Petit évènement pour cet ultime rendez-vous de flûtes traditionnelles de l’année, pour lequel pour la première fois, nous nous sommes  "transportés" à Saint julien de Ratz en Isère.

TAKI, conformément à ses engagements, voulait se rapprocher de ses amis isérois, qui fréquentent fidèlement les week-ends Wiñayataqui depuis longue date.

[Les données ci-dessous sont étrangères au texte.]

(** * Purchase-with-inventory-lock transaction of the artisan marketplace

    A shallow embedding of [main.py] (the [purchase_with_lock] endpoint, the
    pydantic request models, [create_new_product], [require_role]) and of
    [database.py]
    ([DatabaseManager.get_connection], [get_cursor], [execute_*] and the
    helpers built on them), together with the store they talk to.

    Conventions of the embedding.
    - Python exceptions are the type [exn]; a computation is a function from a
      state to a [result] and a new state (type [M]).
    - The store (PostgreSQL behind psycopg2) is the record [World]: committed
      tables, the row locks taken by [SELECT ... FOR UPDATE NOWAIT], the
      sessions of the pooled connections with their uncommitted writes, the
      id sequences and the pool of idle connections.
    - Every store call of a [try] body can fail: the list [faults] of the
      world names the calls that raise.  The calls of the handlers and of the
      [finally] blocks ([rollback], [close], [putconn], the [autocommit]
      setter) do not fail.
    - Money is a Python [float], as the annotations [price: float] of
      [ProductCreate] and [amount: float] of [create_transaction] declare;
      floats are IEEE-754 binary64 values with round-to-nearest-even
      operations. *)

From Stdlib Require Import ZArith Floats.SpecFloat.
From stdpp Require Import base option list gmap strings pretty.
(** X15. The directory of a committed row and the identity inside its
    document can differ: for a row with a non-empty [article_id], the file
    [metadata.xml] is written in the directory that [pathlib] makes of
    [BEPRESS_PATH], the issue and that [article_id], while the article
    dictionary that is rendered into it carries the row's [context_key] as
    [article_id]. This is so whenever the row is written, and it is written
    whenever no part of the directory is [..], no regular file stands where
    a directory is needed and no directory stands at the destination. *)
Theorem directory_named_by_article_id_document_by_context_key
    (row : Row) (w w1 : world) (parsed : gmap string pyval)
    (a ck issue : string) :
  parse_row row w = (Ok parsed, w1) →
  row !! "article_id" = Some a → a ≠ "" →
  row !! "context_key" = Some ck →
  row !! "issue" = Some issue →
  let dir_path := Path [BEPRESS_PATH; issue; a] in
  let base := path_base dir_path in
  let xml := render_to_string "bepress/xml/metadata.xml"
               {["article" := parsed]} in
  parsed !! "article_id" = Some (PyStr ck) ∧
  (∀ w2,
     csv_to_xml_row true row w = (Ok (), w2) →
     ∃ dir,
       walk (fs_dirs w2) (fs_files w2) base (path_parts dir_path) = inr dir ∧
       fs_files w2 !! (dir ++ ["metadata.xml"]) = Some xml) ∧
  (".." ∉ path_parts dir_path →
   (∀ q, q ∈ path_chain base (path_parts dir_path) → fs_files w !! q = None) →
   base ++ path_parts dir_path ++ ["metadata.xml"] ∉ fs_dirs w →
   ∃ w2,
     csv_to_xml_row true row w = (Ok (), w2) ∧
     fs_files w2 !! (base ++ path_parts dir_path ++ ["metadata.xml"])
       = Some xml).
Proof.
  intros Hrow Ha Hne Hck Hissue dir_path base xml.
  assert (Hid : match row !! "article_id" with
                | Some a' => if Py.truthy a' then a' else ck
                | None => ck
                end = a).
  { by rewrite Ha, (proj2 (truthy_true a) Hne). }
  split_and!.
  - pose proof Hrow as Hparsed.
    apply parse_row_Ok in Hparsed as (article_dict & Hmeta & ->).
    apply parse_article_metadata_Ok in Hmeta
      as (d & url & ck' & _ & _ & Hck' & ->).
    rewrite Hck in Hck'. injection Hck' as <-.
    rewrite lookup_insert_ne by done. apply article_dict_lookup_derived.
  - intros w2 Hrun.
    apply csv_to_xml_row_commit_Ok in Hrun
      as (parsed' & w1' & issue' & ck' & dir & Hrow' & Hissue' & Hck'
          & Hwalk & Hfiles & _).
    rewrite Hrow in Hrow'. injection Hrow' as <- <-.
    rewrite Hissue in Hissue'. injection Hissue' as <-.
    rewrite Hck in Hck'. injection Hck' as <-.
    cbn zeta in Hwalk. rewrite Hid in Hwalk.
    exists dir. split; [done | ]. rewrite Hfiles. apply lookup_insert_eq.
  - intros Hplain Hfree Hnodir.
    pose proof (csv_to_xml_row_commit_plain row w parsed w1 ck issue
                  Hrow Hck Hissue) as Hwrite.
    cbn zeta in Hwrite. rewrite Hid in Hwrite.
    destruct (Hwrite Hplain Hfree Hnodir) as (w2 & Hrun & _ & Hfiles & _).
    exists w2. split; [done | ]. rewrite Hfiles. apply lookup_insert_eq.
Qed.

End CsvHandler.

(** ** The theorems on the sample data *)

(** C2 on a row with the full-text URL [http://x/y]. *)
Lemma explicit_url_returned_without_fetch_witness :
  row_explicit !! "fulltext_url" = Some "http://x/y" ∧
  ∃ w',
    get_fulltext_url sample_network sample_find_pdf_anchor
      row_explicit true true world0
      = (Ok (Some "http://x/y?unstamped=1"), w') ∧
    fetched w' = fetched world0 ∧ w' = world0.
Proof.
  split; [reflexivity | ].
  apply (explicit_url_returned_without_fetch
           sample_network sample_find_pdf_anchor row_explicit "http://x/y" world0);
    [reflexivity | discriminate].
Defined.

(** C3 on a row whose article page has the anchor
    [<a id='pdf' href='http://x/y.pdf'>]. *)
Lemma scraped_url_stamped_when_not_empty_witness :
  row_scrape "http://x/a1" !! "fulltext_url" = None ∧
  sample_network "http://x/a1" = Response true page_with_pdf ∧
  ∃ w',
    get_fulltext_url sample_network sample_find_pdf_anchor
      (row_scrape "http://x/a1") true true world0
      = (Ok (Some "http://x/y.pdf?unstamped=1"), w') ∧
    fetched w' = fetched world0 ++ ["http://x/a1"].
Proof.
  split; [reflexivity | split; [reflexivity | ] ].
  apply (scraped_url_stamped_when_not_empty
           sample_network sample_find_pdf_anchor (row_scrape "http://x/a1")
           "http://x/a1" page_with_pdf "http://x/y.pdf"
           (<["href" := "http://x/y.pdf"]> {["id" := "pdf"]}) world0);
    [by left | reflexivity | discriminate | reflexivity | reflexivity
    | reflexivity].
Defined.
(** ** Identical texts *)

(** X9.  For a resume identical to the job text nothing is missing and the
    matching skills are the job skills, whatever the arithmetic.  On
    binary64 the similarity of a text with itself is 1 only up to rounding,
    and [round(_, 2)] absorbs the difference: "Python wanted" has
    similarity 0.9999999999999998 and scores 100.0, "nothing relevant here"
    has similarity 1.0000000000000002 and scores 50.0. *)
Theorem analyze_identical_texts `{Scalar A, Round2 A} (text : string) :
  missing_skills (analyze (A:=A) text text) = []
  ∧ matching_skills (analyze (A:=A) text text)
    = job_required_skills (analyze (A:=A) text text)
  ∧ calculate_similarity (A:=pynum) "Python wanted" "Python wanted"
    = {| value := 0x1.ffffffffffffep-1%float; is_numpy := true |}
  ∧ match_percentage (analyze (A:=pynum) "Python wanted" "Python wanted")
    = {| value := 100%float; is_numpy := true |}
  ∧ calculate_similarity (A:=pynum) "nothing relevant here" "nothing relevant here"
    = {| value := 0x1.0000000000001p+0%float; is_numpy := true |}
  ∧ match_percentage
      (analyze (A:=pynum) "nothing relevant here" "nothing relevant here")
    = {| value := 50%float; is_numpy := true |}.
Proof.
  assert (Hmatch : find_matching_skills (extract_skills (Some text))
                     (extract_skills (Some text)) = extract_skills (Some text)).
  { unfold find_matching_skills. apply set_eq. intros x.
    rewrite elem_of_intersection. tauto. }
  split; [|split; [|split; [by_evaluation|split; [by_evaluation|split; by_evaluation]]]].
  - unfold analyze. cbn [missing_skills]. rewrite Hmatch. unfold find_missing_skills.
    assert (extract_skills (Some text) ∖ extract_skills (Some text) = ∅) as ->.
    { apply set_eq. intros x. rewrite elem_of_difference, elem_of_empty. tauto. }
    by_evaluation.
  - unfold analyze. cbn [matching_skills job_required_skills]. by rewrite Hmatch.
Qed.

(** ** Further properties of [extract_skills] *)

Lemma rmatch_literal l k prev rest :
  rmatch (foldr (λ c r, Cat (Lit c) r) Eps l) k prev (l ++ rest)
  = k (prev_after prev l) rest.
Proof.
  revert prev. induction l as [|c l IH]; intros prev; [done|].
  simpl. rewrite bool_decide_true by done. by rewrite IH, prev_after_cons.
Qed.

Lemma match_at_literal l prev rest :
  at_boundary prev (l ++ rest) = true →
  at_boundary (prev_after prev l) rest = true →
  match_at (whole_word (foldr (λ c r, Cat (Lit c) r) Eps l)) prev (l ++ rest) = Some l.
Proof.
  intros Hb1 Hb2. unfold match_at, whole_word. simpl.
  rewrite Hb1, rmatch_literal. simpl. rewrite Hb2.
  by rewrite length_app, Nat.add_sub, take_app_length.
Qed.

Lemma search_from_complete r prev pre s m :
  match_at r (prev_after prev pre) s = Some m →
  search_from r prev (pre ++ s) = true.
Proof.
  revert prev. induction pre as [|c pre IH]; intros prev Hm.
  - rewrite prev_after_nil in Hm. destruct s; simpl; by rewrite Hm.
  - rewrite prev_after_cons in Hm. simpl.
    destruct (match_at r prev (c :: pre ++ s)); [done|]. by apply IH.
Qed.

(** X10.  The search of the exact pass succeeds exactly when the text
    holds the term with a word boundary on each side; so a vocabulary term
    standing that way in the lowercased text is always extracted. *)
Theorem exact_pass_whole_word (skill text : string) :
  (re_search (whole_word (re_escape skill)) text = true ↔
   ∃ pre post, text = pre +:+ skill +:+ post ∧ is_whole_word_at pre skill post = true)
  ∧ (skill ∈ all_skills →
     re_search (whole_word (re_escape skill)) (lower text) = true →
     skill ∈ extract_skills (Some text)).
Proof.
  split; [split|].
  - intros (pre & w & rest & -> & Hl)%re_search_occurs.
    apply lang_whole_word in Hl as (Hb1 & Hw%lang_literal & Hb2).
    apply (f_equal of_chars) in Hw. rewrite !of_chars_chars in Hw. subst w.
    exists pre, rest. split; [done|]. unfold is_whole_word_at.
    by rewrite Hb1, Hb2.
  - intros (pre & post & -> & [Hb1 Hb2]%andb_true_iff).
    unfold re_search. rewrite !chars_app.
    eapply search_from_complete. rewrite prev_after_None.
    by apply match_at_literal.
  - intros Hin Hsearch. apply elem_of_extract_skills. split.
    + intros ->. vm_compute in Hsearch. discriminate Hsearch.
    + left. split; assumption.
Qed.

Lemma exact_pass_whole_word_witness :
  "sql" ∈ extract_skills (Some "MySQL, SQL; NoSQL").
Proof.
  destruct (exact_pass_whole_word "sql" (lower "MySQL, SQL; NoSQL")) as [[_ Hfound] _].
  destruct (exact_pass_whole_word "sql" "MySQL, SQL; NoSQL") as [_ Hextract].
  apply Hextract; [apply elem_of_by_evaluation; by_evaluation|].
  apply Hfound. exists "mysql, ", "; nosql". split; by_evaluation.
Defined.
(** A packet found in the slot is written first, from its own bytes, and
    stays in the slot unless that write is complete. *)
Lemma write_phase_retry o v c wd r v' tr' p :
  current_ssl_pkt v = Some p ->
  write_phase o v c wd = (r, v', tr') ->
  first_write tr' = Some (wire_bytes p) /\
  (~ complete_write (o_write o (n_write c)) p -> current_ssl_pkt v' = Some p).
Proof.
  unfold write_phase, first_write. intros S0 H. rewrite S0 in H.
  destruct (handle_outgoing o p v c wd []) as [v1 c1 tr1|[[r1 v1] tr1]] eqn:E.
  - apply handle_outgoing_done in E. destruct E as (E1 & E2 & -> & -> & ->).
    apply service_queue_spec in H; [|reflexivity].
    destruct H as (ws & W & _). simpl in W. rewrite W. split; [reflexivity|].
    intros N. exfalso. apply N. split; assumption.
  - injection H as -> -> ->. apply handle_outgoing_return in E.
    destruct E as (_ & E1 & _ & _ & _ & _ & E6). simpl in E6.
    rewrite E6. split; [reflexivity|]. intros _. congruence.
Qed.

(** With the parallel channel connected, a packet found in the slot is
    still written, and it is the only write; the queue is left alone. *)
Lemma write_phase_dtls o v c wd r v' tr' p :
  current_ssl_pkt v = Some p ->
  is_dtls_connected (dtls_state v) = true ->
  write_phase o v c wd = (r, v', tr') ->
  writes_of tr' = [wire_bytes p] /\ outgoing_queue v' = outgoing_queue v.
Proof.
  unfold write_phase. intros S0 D H. rewrite S0 in H.
  destruct (handle_outgoing o p v c wd []) as [v1 c1 tr1|[[r1 v1] tr1]] eqn:E.
  - apply handle_outgoing_done in E. destruct E as (_ & _ & -> & -> & ->).
    rewrite service_queue_dtls in H by exact D.
    injection H as <- <- <-. split; reflexivity.
  - injection H as -> -> ->. apply handle_outgoing_return in E.
    destruct E as (_ & _ & _ & _ & E4 & _ & E6). split; assumption.
Qed.

(** A wake-up either ends before the write phase, with no write and the
    slot, the queue and the send timestamp as they were, or runs the write
    phase on what the read loop left. *)
Lemma gpst_mainloop_cases o reads v r v' tr :
  gpst_mainloop o reads v = (r, v', tr) ->
  (reaches_write_phase o reads v = false /\
   writes_of tr = [] /\
   current_ssl_pkt v' = current_ssl_pkt v /\
   last_tx v' = last_tx v /\
   outgoing_queue v' = outgoing_queue v) \/
  (reaches_write_phase o reads v = true /\
   exists v1 c1 wd,
     write_phase o v1 c1 wd = (r, v', tr) /\
     current_ssl_pkt v1 = current_ssl_pkt v /\
     outgoing_queue v1 = outgoing_queue v /\
     dtls_state v1 = dtls_state v /\
     last_tx v1 = last_tx v /\
     n_write c1 = 0%nat /\
     (n_time c1 + List.length (incoming_queue v)
      = List.length (incoming_queue v1))%nat).
Proof.
  unfold gpst_mainloop, reaches_write_phase. intros H.
  destruct (ssl_fd v =? -1).
  - left. apply do_reconnect_frame in H.
    destruct H as (H1 & H2 & _ & H4 & _ & H6). simpl. repeat split; assumption.
  - pose proof (read_loop_frame o reads v (mk_calls 0 0 0) 0) as F.
    simpl in F.
    destruct (read_loop o reads v (mk_calls 0 0 0) 0) as [v1 c1 wd|v1 c1|ret v1 c1];
      simpl in F; destruct F as (F1 & F2 & F3 & F4 & F5 & F6 & F7).
    + right. split; [reflexivity|]. exists v1, c1, wd.
      repeat split; try assumption.
    + left. apply do_reconnect_frame in H.
      destruct H as (H1 & H2 & _ & H4 & _ & H6). simpl in H6 |- *.
      repeat split; congruence.
    + left. injection H as <- <- <-. simpl. repeat split; assumption.
Qed.

(** ** The write-retry logic *)

(** Where the packet in the slot comes from: the read loop, the write and
    the reconnect leave the slot alone; only the dequeue loop fills it,
    with the packet it has just stored the header of. *)
Lemma service_queue_origin o q : forall v c wd tr r v' tr' p,
  current_ssl_pkt v = None ->
  service_queue o q v c wd tr = (r, v', tr') ->
  current_ssl_pkt v' = Some p ->
  exists this, In this q /\ p = store_header this.
Proof.
  induction q as [|this q IH]; intros v c wd tr r v' tr' p Sl H Hp; simpl in H.
  - destruct (is_dtls_connected (dtls_state v)); injection H as <- <- <-;
      simpl in Hp; congruence.
  - destruct (is_dtls_connected (dtls_state v)).
    { injection H as <- <- <-. congruence. }
    destruct (handle_outgoing o (store_header this)
                (set_current_ssl_pkt (set_outgoing_queue v q)
                                     (Some (store_header this)))
                c wd tr) as [v1 c1 tr1|[[r1 v1] tr1]] eqn:E.
    + apply handle_outgoing_done in E. destruct E as (_ & _ & -> & -> & ->).
      apply IH with (p := p) in H; [|reflexivity|exact Hp].
      destruct H as (t & T & ->).
      exists t. split; [right; exact T|reflexivity].
    + injection H as -> -> ->. apply handle_outgoing_return in E.
      destruct E as (_ & E1 & _). simpl in E1.
      exists this. split; [left; reflexivity|congruence].
Qed.

Lemma write_phase_origin o v c wd r v' tr' p :
  write_phase o v c wd = (r, v', tr') ->
  current_ssl_pkt v' = Some p ->
  current_ssl_pkt v = Some p \/
  exists this, In this (outgoing_queue v) /\ p = store_header this.
Proof.
  unfold write_phase. intros H Hp.
  destruct (current_ssl_pkt v) as [p0|] eqn:S0.
  - destruct (handle_outgoing o p0 v c wd []) as [v1 c1 tr1|[[r1 v1] tr1]] eqn:E.
    + apply handle_outgoing_done in E. destruct E as (_ & _ & -> & -> & ->).
      right. apply service_queue_origin with (p := p) in H;
        [exact H|reflexivity|exact Hp].
    + injection H as -> -> ->. apply handle_outgoing_return in E.
      destruct E as (_ & E1 & _). left. congruence.
  - right. exact (service_queue_origin _ _ _ _ _ _ _ _ _ p S0 H Hp).
Qed.

Lemma gpst_mainloop_origin o reads v r v' tr p :
  gpst_mainloop o reads v = (r, v', tr) ->
  current_ssl_pkt v' = Some p ->
  current_ssl_pkt v = Some p \/
  exists this, In this (outgoing_queue v) /\ p = store_header this.
Proof.
  intros R Hp. apply gpst_mainloop_cases in R.
  destruct R as [(_ & _ & C & _)|(_ & v1 & c1 & wd & W & C & Q & _)].
  - left. congruence.
  - rewrite <- C, <- Q. exact (write_phase_origin _ _ _ _ _ _ _ _ W Hp).
Qed.

(** The header that the dequeue loop stores. *)
Lemma stored_header this :
  hdr (store_header this)
  = [x1a; x2b; x3c; x4d; x08; x00] ++ store_be16 (len this)
    ++ [x01; x00; x00; x00; x00; x00; x00; x00] /\
  len (store_header this) = len this /\
  data (store_header this) = data this.
Proof. repeat split. Qed.

(** C3 (write-retry invariant).  Let a wake-up leave the packet [p] in
    the in-flight slot, and let the next wake-up find it there (the host
    may have changed anything else in between).  Then the bytes of the
    last write of the first wake-up, if it made one, and the bytes of the
    first write of the second, if it makes one, are both the [len + 16]
    bytes of [p] as it sits in the slot, so they are identical; the second
    wake-up does make that write whenever it gets past its read loop; and
    unless that write is complete, [p] is still in the slot afterwards,
    unchanged.  The header is written once, when the packet is taken
    from the queue: either [p] was in the slot before the first wake-up
    already, or the first wake-up took a packet [this] from the outgoing
    queue and [p] is [this] with the header stored (the magic
    0x1a2b3c4d, the EtherType 0x0800, the 16 bits of [len], the words 1
    and 0), payload and [len] as they were.  The retry stores nothing:
    whatever header [p] carries, the second wake-up writes it as it is,
    and the packet it leaves in the slot is [p] itself or else a packet
    that it took from the queue in its turn. *)
Theorem retry_writes_same_bytes
        o1 reads1 v1 r1 v1' tr1 o2 reads2 v2 r2 v2' tr2 p :
  gpst_mainloop o1 reads1 v1 = (r1, v1', tr1) ->
  current_ssl_pkt v1' = Some p ->
  current_ssl_pkt v2 = Some p ->
  gpst_mainloop o2 reads2 v2 = (r2, v2', tr2) ->
  (forall b, last_write tr1 = Some b -> b = wire_bytes p) /\
  (forall b, first_write tr2 = Some b -> b = wire_bytes p) /\
  (forall b1 b2, last_write tr1 = Some b1 -> first_write tr2 = Some b2 -> b1 = b2) /\
  (reaches_write_phase o2 reads2 v2 = true -> first_write tr2 = Some (wire_bytes p)) /\
  (~ complete_write (o_write o2 0) p -> current_ssl_pkt v2' = Some p) /\
  (current_ssl_pkt v1 = Some p \/
   exists this,
     In this (outgoing_queue v1) /\
     p = store_header this /\
     hdr p = [x1a; x2b; x3c; x4d; x08; x00] ++ store_be16 (len this)
             ++ [x01; x00; x00; x00; x00; x00; x00; x00] /\
     len p = len this /\
     data p = data this) /\
  (forall p', current_ssl_pkt v2' = Some p' ->
     p' = p \/
     exists this, In this (outgoing_queue v2) /\ p' = store_header this).
Proof.
  intros R1 S1 S2 R2.
  assert (O1 : current_ssl_pkt v1 = Some p \/
               exists this,
                 In this (outgoing_queue v1) /\
                 p = store_header this /\
                 hdr p = [x1a; x2b; x3c; x4d; x08; x00] ++ store_be16 (len this)
                         ++ [x01; x00; x00; x00; x00; x00; x00; x00] /\
                 len p = len this /\
                 data p = data this).
  { destruct (gpst_mainloop_origin _ _ _ _ _ _ _ R1 S1) as [L|(this & T & ->)];
      [left; exact L|right].
    exists this. split; [exact T|]. split; [reflexivity|].
    exact (stored_header this). }
  assert (O2 : forall p', current_ssl_pkt v2' = Some p' ->
                 p' = p \/
                 exists this, In this (outgoing_queue v2) /\ p' = store_header this).
  { intros p' Hp'.
    destruct (gpst_mainloop_origin _ _ _ _ _ _ _ R2 Hp') as [L|L];
      [left; congruence|right; exact L]. }
  assert (A : forall b, last_write tr1 = Some b -> b = wire_bytes p).
  { intros b Hb. apply gpst_mainloop_cases in R1.
    destruct R1 as [(_ & W & _)|(_ & v1x & c1 & wd & W & _)].
    - unfold last_write in Hb. rewrite W in Hb. discriminate.
    - apply write_phase_spec in W. destruct W as (_ & W & _).
      destruct (W p S1) as [L|[L _]].
      + congruence.
      + unfold last_write in Hb. rewrite L in Hb. discriminate. }
  apply gpst_mainloop_cases in R2.
  destruct R2 as [(N & W & C & _)|(Y & v2x & c2 & wd & W & C & _ & _ & _ & NW & _)].
  - refine (conj A (conj _ (conj _ (conj _ (conj _ (conj O1 O2)))))).
    + unfold first_write. rewrite W. discriminate.
    + unfold first_write. rewrite W. discriminate.
    + rewrite N. discriminate.
    + congruence.
  - rewrite <- C in S2.
    destruct (write_phase_retry _ _ _ _ _ _ _ _ S2 W) as [F K].
    rewrite NW in K.
    refine (conj A (conj _ (conj _ (conj _ (conj _ (conj O1 O2)))))).
    + intros b Hb. congruence.
    + intros b1 b2 H1 H2. rewrite (A b1 H1). congruence.
    + intros _. exact F.
    + exact K.
Qed.

Lemma retry_writes_same_bytes_witness :
  let this := pkt_of payload3 in
  let p := store_header this in
  let v1 := set_outgoing_queue idle [this] in
  let R1 := gpst_mainloop (steady 100 0) [] v1 in
  let R2 := gpst_mainloop (steady 101 19) [] (snd (fst R1)) in
  current_ssl_pkt (snd (fst R1)) = Some p /\
  last_write (snd R1) = Some (wire_bytes p) /\
  first_write (snd R2) = Some (wire_bytes p) /\
  (forall b1 b2, last_write (snd R1) = Some b1 ->
                 first_write (snd R2) = Some b2 -> b1 = b2) /\
  current_ssl_pkt v1 = None /\
  In this (outgoing_queue v1) /\
  wire_bytes p = [x1a; x2b; x3c; x4d; x08; x00; x00; x03;
                  x01; x00; x00; x00; x00; x00; x00; x00] ++ payload3.
Proof.
  intros this p v1 R1 R2.
  split; [vm_compute; reflexivity|]. split; [vm_compute; reflexivity|].
  split; [vm_compute; reflexivity|].
  split; [|split; [reflexivity|split; [left; reflexivity|vm_compute; reflexivity]]].
  apply (retry_writes_same_bytes
           (steady 100 0) [] v1
           (fst (fst R1)) (snd (fst R1)) (snd R1)
           (steady 101 19) [] (snd (fst R1))
           (fst (fst R2)) (snd (fst R2)) (snd R2) p);
    vm_compute; reflexivity.
Defined.

(** The send timestamp does not wait for a write to succeed: here the
    only write of the wake-up returns 0 (it would block), the packet stays
    in the slot, and the timestamp has moved from 0 to the current time. *)
Lemma last_tx_moves_on_blocked_write :
  let p := store_header (pkt_of payload3) in
  let v := set_current_ssl_pkt idle (Some p) in
  o_write (steady 100 0) 0 = 0 /\
  last_tx v = 0 /\
  writes_of (snd (gpst_mainloop (steady 100 0) [] v)) = [wire_bytes p] /\
  current_ssl_pkt (snd (fst (gpst_mainloop (steady 100 0) [] v))) = Some p /\
  last_tx (snd (fst (gpst_mainloop (steady 100 0) [] v))) = 100.
Proof. vm_compute. repeat split. Qed.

Ceci fut fait en ce mois de novembre en lien avec l’association locale de notre amie Odile, membre du C.A Taki.

Les conditions étaient réunies tant sur le plan des locaux que de l’accueil hôtelier ; et la salle attenante à la mairie de Saint Julien, allait résonner tout le week-end aux accents des "Italaque", "Suri-sicuris" et autres "Kantus".

Une participation élevée et la présence de nos mentors Julio et Carlos, nous permettaient de faire tourner les nouveaux morceaux à 21 souffleurs, avec un maximum de voix en harmonisation. Au passage, inutile de préciser qu’il n’y a rien de plus excitant pour un sicuriste que de sortir du fond de leurs caisses, les Zankas, chulis, tierces et autre quintes pour faire sonner intervalles et harmonies.

Outre "Satiri", le dernier Conima qui a rejoint notre répertoire récemment, nous avons pu lors de nos dernières rencontres en 2015, finaliser "Muju Marka", "Poncho Negro", "Q’ala Chuyma", "Casarasiri", ainsi que les Kantus "Kantu de Quiabaya" et "Q’orti Poncho". Plus de 50 morceaux ont ainsi été travaillés depuis l’origine des ateliers Wiñayataqui.

Nous remercions encore nos amis isérois pour leur accueil, et nul doute que nous reviendrons encore en Isère.

En attendant, pour certains d’entre nous, ultime rendez-vous de l’année en décembre pour un week-end de cordes amérindiennes (Guitare, Charango, bandolin et violon,) en partenariat avec nos amis de l’association" Kausasun", à Gap les 5 et 6 décembre.